#### Exercise objective:
Go through the entries below from the first line and transcribe each one exactly, ending with the line that contains "assert (0 ≤ sb_ninodes".

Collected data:
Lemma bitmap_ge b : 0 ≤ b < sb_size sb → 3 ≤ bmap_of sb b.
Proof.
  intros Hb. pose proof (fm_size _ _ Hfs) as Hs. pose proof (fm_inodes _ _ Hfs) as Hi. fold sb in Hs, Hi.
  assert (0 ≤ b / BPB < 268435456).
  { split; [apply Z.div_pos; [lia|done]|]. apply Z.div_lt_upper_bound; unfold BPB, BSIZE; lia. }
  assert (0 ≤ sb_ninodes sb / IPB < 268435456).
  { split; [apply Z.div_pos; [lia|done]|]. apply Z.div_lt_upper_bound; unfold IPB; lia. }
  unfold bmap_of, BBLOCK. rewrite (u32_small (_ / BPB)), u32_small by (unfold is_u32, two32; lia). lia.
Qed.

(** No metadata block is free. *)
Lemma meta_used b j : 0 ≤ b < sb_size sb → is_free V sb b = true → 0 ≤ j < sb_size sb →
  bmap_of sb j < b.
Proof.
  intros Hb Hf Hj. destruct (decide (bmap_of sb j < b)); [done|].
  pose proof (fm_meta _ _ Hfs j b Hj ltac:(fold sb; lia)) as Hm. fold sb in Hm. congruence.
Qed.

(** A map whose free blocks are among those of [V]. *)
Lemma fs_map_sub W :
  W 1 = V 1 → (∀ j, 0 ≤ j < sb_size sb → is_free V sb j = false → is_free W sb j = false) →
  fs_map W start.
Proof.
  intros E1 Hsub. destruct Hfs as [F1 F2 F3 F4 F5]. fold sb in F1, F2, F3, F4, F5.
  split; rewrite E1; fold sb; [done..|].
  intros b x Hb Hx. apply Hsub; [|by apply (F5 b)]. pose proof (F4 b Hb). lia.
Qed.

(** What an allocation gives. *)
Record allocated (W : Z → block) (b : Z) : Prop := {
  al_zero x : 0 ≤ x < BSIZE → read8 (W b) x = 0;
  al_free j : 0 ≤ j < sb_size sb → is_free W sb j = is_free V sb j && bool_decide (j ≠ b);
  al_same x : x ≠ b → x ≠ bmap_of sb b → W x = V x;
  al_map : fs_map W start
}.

#### Task solution:
Lemma bitmap_ge b : 0 ≤ b < sb_size sb → 3 ≤ bmap_of sb b.
Proof.
  intros Hb. pose proof (fm_size _ _ Hfs) as Hs. pose proof (fm_inodes _ _ Hfs) as Hi. fold sb in Hs, Hi.
  assert (0 ≤ b / BPB < 268435456).
  { split; [apply Z.div_pos; [lia|done]|]. apply Z.div_lt_upper_bound; unfold BPB, BSIZE; lia. }
  assert (0 ≤ sb_ninodes sb / IPB < 268435456).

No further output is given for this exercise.